**** GIVEN INFORMATION

Lemma sess_reach heap sm conn size log id now acts c :
  id <> ""%string -> Forall (fun s => s <> ""%string) (given acts) ->
  conn_run (recording f) (new_connection heap sm conn size log id now) acts = Some c -> sess_inv acts c.
Proof.
  intros Hid Hne Hr. revert Hne.
  refine (conn_run_inv (recording f) (fun acts c => Forall (fun s => s <> ""%string) (given acts) -> sess_inv acts c) _ _ _ acts c Hr).
  - intros _. split; try done.
    + intros [?|(j & g & Hg & _)]; done.
    + intros i []%elem_of_nil.
  - intros acts' act c1 c2 IH Hst Hne. eapply sess_step; [done| |done]. apply IH. destruct (runs_snoc acts' act) as [Eg _].
    rewrite Eg, Forall_app in Hne. apply Hne.
Qed.

Lemma respond_records ok log m wr app wr' :
  respond (recording f) ok log m wr = (app, wr', true) -> app = log ++ [m].
Proof.
  unfold respond, recording. destruct (f log m) as [[r|]|e|]; [|by intros [= <- _]..|done].
  destruct (sendResponse _ _ _) as [wr1 [u|e|]]; [by intros [= <- _]..|done].
Qed.

(** What the handler remembers of a step: nothing, or the message of a goroutine. *)
Lemma step_records c act c' :
  conn_step (recording f) c act = Some c' ->
  c_app c' = c_app c \/ exists id ok b m rest wr, act = CHandle id ok /\ c_go c !! id = Some (MkGo (Stamped b m) rest wr) /\ c_app c' = c_app c ++ [m].
Proof.
  intros Hst. destruct act as [id bytes|b|id|id n|id|id newID|id now|id ok|id|id|id now|id ok|id|]; cbn [conn_step] in Hst.
  12: { destruct (c_go c !! id) as [[[] rest wr]|] eqn:Hg; try done. destruct (respond _ _ _ _ _) as [[app wr'] [|]] eqn:Er; [|done].
        injection Hst as <-. apply respond_records in Er. right. eauto 10. }
  all: left; repeat case_match; simplify_eq/=; done.
Qed.

(** C18: a message reaches the handler only after the connection is authenticated, and
    with a session ID that the authentication of a stream generated; or with the empty
    one, but then two different streams have begun to authenticate.  This holds in every
    interleaving of the goroutines, for a handler that remembers what it is given and answers
    as it likes, where generated session IDs are not empty. *)
Theorem qc_sessions heap sm conn size id now acts c act c'
    (Hid : id <> ""%string) (Hne : Forall (fun s => s <> ""%string) (given acts))
    (Hrun : conn_run (recording f) (new_connection heap sm conn size [] id now) acts = Some c)
    (Hstep : conn_step (recording f) c act = Some c') :
  c_app c' = c_app c \/
  exists m, c_app c' = c_app c ++ [m] /\ authenticated c = true /\ session_ok acts (SessionID m).
Proof.
  destruct (step_records _ _ _ Hstep) as [->|(i & ok & b & m & rest & wr & -> & Hg & ->)]; [by left|right].
  pose proof (sess_reach _ _ _ _ _ _ _ _ _ Hid Hne Hrun) as Hi. destruct (si_go _ _ Hi i _ Hg) as [_ Hok]. exists m. split; [done|apply Hok].
Qed.
End sessions.

(** ** The order of the messages *)

(** What the [Read] for the authentication of a stream took. *)
Definition auth_reads (j : nat) (acts : list conn_action) : list nat :=
  omap (fun a => match a with CBegin i (Some n) => if decide (i = j) then Some n else None | _ => None end) acts.
Definition auth_taken (j : nat) (acts : list conn_action) : nat := default O (head (auth_reads j acts)).

(** The messages of stream [j] in a list of messages with the streams they are from. *)
Definition of_stream (j : nat) (l : list (nat * Message)) : list Message := (filter (fun x => x.1 = j) l).*2.

(** The frame that was read and is not handled yet. *)
Definition pending (st : stage) : list byte :=
  match st with Holding b _ | Stamped b _ => framed b | _ => [] end.

Lemma of_stream_snoc j l i m : of_stream j (l ++ [(i, m)]) = of_stream j l ++ (if decide (i = j) then [m] else []).
Proof. unfold of_stream. rewrite filter_app, fmap_app. f_equal. rewrite filter_cons. cbn. by destruct (decide (i = j)). Qed.

Section order.
Context `{AnyCodec} (number_text : list byte -> option (list byte)) (at_ : Z) (spare : list byte) (nil_payload : bool).
#[local] Instance order_conv : ProtocolConverter ConvError := DefaultProtocolConverter number_text at_ spare nil_payload.

Context (f : list Message -> Message -> outcome unit (option Message)) (size : Z).
Implicit Types c : connection (list Message).

Definition stage_in (acts : list conn_action) (j : nat) (bs : list (list byte)) (st : stage) : Prop :=
  match st with
  | Checking | Reading => auth_reads j acts = [] /\ bs = []
  | Holding b _ => fits size b
  | Stamped b m => fits size b /\ body_fields b = Some (seen m)
  | _ => True
  end.

Definition stream_ok (acts : list conn_action) (l : list (nat * Message)) (go : option goroutine) (j : nat) (bytes : list byte) : Prop :=
  exists bs rest, (auth_taken j acts <= length bytes)%nat /\ drop (auth_taken j acts) bytes = concat (framed <$> bs) ++ rest /\
    Forall (fits size) bs /\ seen <$> of_stream j l = omap body_fields bs /\
    forall g, go = Some g -> rest = pending (g_stage g) ++ g_rest g /\ stage_in acts j bs (g_stage g).

Record order_inv (acts : list conn_action) (l : list (nat * Message)) c : Prop := {
  oi_app : l.*2 = c_app c;
  oi_size : h_buffer c = size;
  oi_stream j bytes : c_accepted c !! j = Some bytes -> stream_ok acts l (c_go c !! j) j bytes;
  oi_none j : c_accepted c !! j = None -> of_stream j l = [] /\ auth_reads j acts = [] /\ c_go c !! j = None;
  oi_map : h_streams (w_handler (c_world c)) ⊆ dom (c_go c);
  oi_open : c_closed c = false -> h_streams (w_handler (c_world c)) = dom (c_go c)
}.

(** A step of the goroutine of stream [id]; [ms] is what the handler is given. *)
Lemma order_move acts acts' l c c' id g g' ms :
  order_inv acts l c -> c_go c !! id = Some g -> go_update c c' id g' -> c_accepted c' = c_accepted c -> c_closed c' = c_closed c ->
  c_app c' = c_app c ++ ms -> h_buffer c' = h_buffer c ->
  h_streams (w_handler (c_world c')) = match g' with Some _ => h_streams (w_handler (c_world c)) | None => h_streams (w_handler (c_world c)) ∖ {[ id ]} end ->
  (forall j, j <> id -> auth_reads j acts' = auth_reads j acts) ->
  (forall bytes, stream_ok acts l (Some g) id bytes -> stream_ok acts' (l ++ ((fun m => (id, m)) <$> ms)) g' id bytes) ->
  order_inv acts' (l ++ ((fun m => (id, m)) <$> ms)) c'.
Proof.
  intros [O1 O2 O3 O4 O5 O6] Hg Hu Ea Ec Eap Eb Es Hr Hst. unfold go_update in Hu.
  assert (forall j, j <> id -> of_stream j (l ++ ((fun m => (id, m)) <$> ms)) = of_stream j l) as Hof.
  { intros j Hj. clear Eap Hst. induction ms as [|m ms IH] using rev_ind; [by rewrite app_nil_r|].
    rewrite fmap_app. simpl. rewrite app_assoc, of_stream_snoc, decide_False by done. by rewrite app_nil_r. }
  assert (forall j, j <> id -> c_go c' !! j = c_go c !! j) as Hgo by (intros j Hj; by rewrite Hu, lookup_partial_alter_ne).
  assert (c_go c' !! id = g') as Hgid by (by rewrite Hu, lookup_partial_alter_eq).
  assert (is_Some (c_accepted c !! id)) as [bid Hbid].
  { destruct (c_accepted c !! id) eqn:E; [by eexists|]. destruct (O4 id E) as (_ & _ & ?). congruence. }
  assert (dom (c_go c') = match g' with Some _ => dom (c_go c) | None => dom (c_go c) ∖ {[ id ]} end) as Hdom.
  { apply set_eq. intros j. rewrite elem_of_dom. destruct (decide (j = id)) as [->|Hj].
    - rewrite Hgid. destruct g'; [|set_solver]. rewrite elem_of_dom, Hg. by split; intros; eexists.
    - rewrite Hgo by done. destruct g'; rewrite ?elem_of_difference, elem_of_dom; set_solver. }
  split.
  - rewrite fmap_app, O1, Eap, <- list_fmap_compose. f_equal. by rewrite (list_fmap_id ms : (snd ∘ (fun m => (id, m))) <$> ms = ms).
  - congruence.
  - intros j bytes. rewrite Ea. intros Hb. destruct (decide (j = id)) as [->|Hj].
    + rewrite Hgid. apply Hst. rewrite <- Hg. auto.
    + destruct (O3 j bytes Hb) as (bs & rest & H1 & H2 & H3 & H4 & H5). unfold stream_ok, auth_taken in *. exists bs, rest.
      rewrite Hof, Hr, Hgo by done. split_and!; try done. intros x Hx. destruct (H5 x Hx) as [H6 H7]. split; [done|].
      destruct (g_stage x); cbn in *; rewrite ?Hr by done; done.
  - intros j. rewrite Ea. intros Hb. assert (j <> id) as Hj by congruence. rewrite Hof, Hr, Hgo by done. auto.
  - rewrite Es, Hdom. destruct g'; set_solver.
  - rewrite Ec, Es, Hdom. intros Hc. rewrite (O6 Hc). done.
Qed.

(** A step of a goroutine that reads nothing for good and calls no handler. *)
Lemma order_stay acts acts' l c c' id g g' :
  order_inv acts l c -> c_go c !! id = Some g -> go_update c c' id g' -> c_accepted c' = c_accepted c -> c_closed c' = c_closed c ->
  c_app c' = c_app c -> h_buffer c' = h_buffer c ->
  h_streams (w_handler (c_world c')) = match g' with Some _ => h_streams (w_handler (c_world c)) | None => h_streams (w_handler (c_world c)) ∖ {[ id ]} end ->
  (forall j, auth_reads j acts' = auth_reads j acts) ->
  (forall x, g' = Some x -> pending (g_stage x) ++ g_rest x = pending (g_stage g) ++ g_rest g /\
     forall bs, stage_in acts id bs (g_stage g) -> stage_in acts id bs (g_stage x)) ->
  order_inv acts' l c'.
Proof.
  intros Hi Hg Hu Ea Ec Eap Eb Es Hr Hx. rewrite <- (app_nil_r l).
  apply (order_move acts acts' l c c' id g g' [] Hi Hg Hu Ea Ec); rewrite ?app_nil_r; try done.
  intros bytes (bs & rest & H1 & H2 & H3 & H4 & H5). destruct (H5 g eq_refl) as [-> H6]. unfold stream_ok, auth_taken in *. rewrite ?app_nil_r, Hr.
  exists bs, (pending (g_stage g) ++ g_rest g). split_and!; try done. intros x Ex. destruct (Hx x Ex) as [E1 E2]. split; [done|].
  specialize (E2 _ H6). destruct (g_stage x); cbn in *; by rewrite ?Hr.
Qed.

Lemma order_accept acts acts' l c id bytes :
  order_inv acts l c -> c_accepted c !! id = None -> (forall j, auth_reads j acts' = auth_reads j acts) ->
  order_inv acts' l (MkConn (accept_stream (c_world c) id) (c_app c) (<[id := MkGo Checking bytes []]> (c_go c)) true (c_closed c)
                  (<[id := bytes]> (c_accepted c))).
Proof.
  intros [O1 O2 O3 O4 O5 O6] Hnew Hr. destruct (O4 id Hnew) as (Hl & Hn & Hgo). unfold stream_ok, auth_taken in *.
  split; cbn [c_app c_go c_accepted c_closed c_world accept_stream set_handler w_handler h_streams set_streams]; try done.
  - intros j bs. unfold stream_ok, auth_taken. rewrite Hr. intros [[<- <-]|[Hj Hb]]%lookup_insert_Some.
    + rewrite Hn, Hl, lookup_insert_eq. exists [], bytes. cbn. rewrite drop_0. split_and!; [lia|done..|]. intros g [= <-]. cbn. by rewrite Hr.
    + destruct (O3 j bs Hb) as (fs & rest & H1 & H2 & H3 & H4 & H5). rewrite lookup_insert_ne by done. exists fs, rest. split_and!; try done.
      intros g Hg. destruct (H5 g Hg) as [H6 H7]. split; [done|]. destruct (g_stage g); cbn in *; by rewrite ?Hr.
  - intros j [Hj1 Hj2]%lookup_insert_None. rewrite Hr, lookup_insert_ne by done. auto.
  - rewrite dom_insert. set_solver.
  - intros Hc. rewrite dom_insert_L, (O6 Hc). done.
Qed.

Lemma order_same acts acts' l c c' :
  order_inv acts l c -> c_go c' = c_go c -> c_accepted c' = c_accepted c -> c_app c' = c_app c -> h_buffer c' = h_buffer c ->
  (c_closed c' = c_closed c /\ h_streams (w_handler (c_world c')) = h_streams (w_handler (c_world c)) \/
   c_closed c' = true /\ h_streams (w_handler (c_world c')) = ∅) ->
  (forall j, auth_reads j acts' = auth_reads j acts) -> order_inv acts' l c'.
Proof.
  intros [O1 O2 O3 O4 O5 O6] E1 E2 E3 E4 E5 Hr. split; rewrite ?E1, ?E2, ?E3, ?E4; try done.
  - intros j bytes Hb. destruct (O3 j bytes Hb) as (bs & rest & H1 & H2 & H3 & H4 & H5). unfold stream_ok, auth_taken in *. rewrite Hr.
    exists bs, rest. split_and!; try done. intros g Hg. destruct (H5 g Hg) as [H6 H7]. split; [done|]. destruct (g_stage g); cbn in *; by rewrite ?Hr.
  - intros j. rewrite Hr. apply O4.
  - destruct E5 as [[_ ->]|[_ ->]]; [done|set_solver].
  - destruct E5 as [[-> ->]|[-> _]]; done.
Qed.

Lemma auth_reads_snoc j acts act : auth_reads j (acts ++ [act]) = auth_reads j acts ++ auth_reads j [act].
Proof. apply omap_app. Qed.

(** The parts of the authentication leave the map and the buffer alone. *)
Definition stable (w w' : world) : Prop :=
  h_streams (w_handler w') = h_streams (w_handler w) /\ h_bufferSize (w_handler w') = h_bufferSize (w_handler w).

Lemma auth_begin_stable w data : stable w (auth_begin w data).1.
Proof. unfold auth_begin. destruct data as [d|]; [|done]. by destruct (ToInternal _ _ d). Qed.

Lemma auth_session_stable w now : stable w (auth_session w now).
Proof. unfold auth_session. by destruct (GetOrCreate _ _ _ _) as [[??]?]. Qed.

********

▶ **PROBLEM REQUIREMENTS**: Of the entries listed above, reproduce only the lines starting at the line containing "destruct (sendResponse _" and ending at the line containing "(** C18: a message". Include both, exactly as they stand.

▶ **RESULT FOR THIS TASK**:
  destruct (sendResponse _ _ _) as [wr1 [u|e|]]; [by intros [= <- _]..|done].
Qed.

(** What the handler remembers of a step: nothing, or the message of a goroutine. *)
Lemma step_records c act c' :
  conn_step (recording f) c act = Some c' ->
  c_app c' = c_app c \/ exists id ok b m rest wr, act = CHandle id ok /\ c_go c !! id = Some (MkGo (Stamped b m) rest wr) /\ c_app c' = c_app c ++ [m].
Proof.
  intros Hst. destruct act as [id bytes|b|id|id n|id|id newID|id now|id ok|id|id|id now|id ok|id|]; cbn [conn_step] in Hst.
  12: { destruct (c_go c !! id) as [[[] rest wr]|] eqn:Hg; try done. destruct (respond _ _ _ _ _) as [[app wr'] [|]] eqn:Er; [|done].
        injection Hst as <-. apply respond_records in Er. right. eauto 10. }
  all: left; repeat case_match; simplify_eq/=; done.
Qed.

(** C18: a message reaches the handler only after the connection is authenticated, and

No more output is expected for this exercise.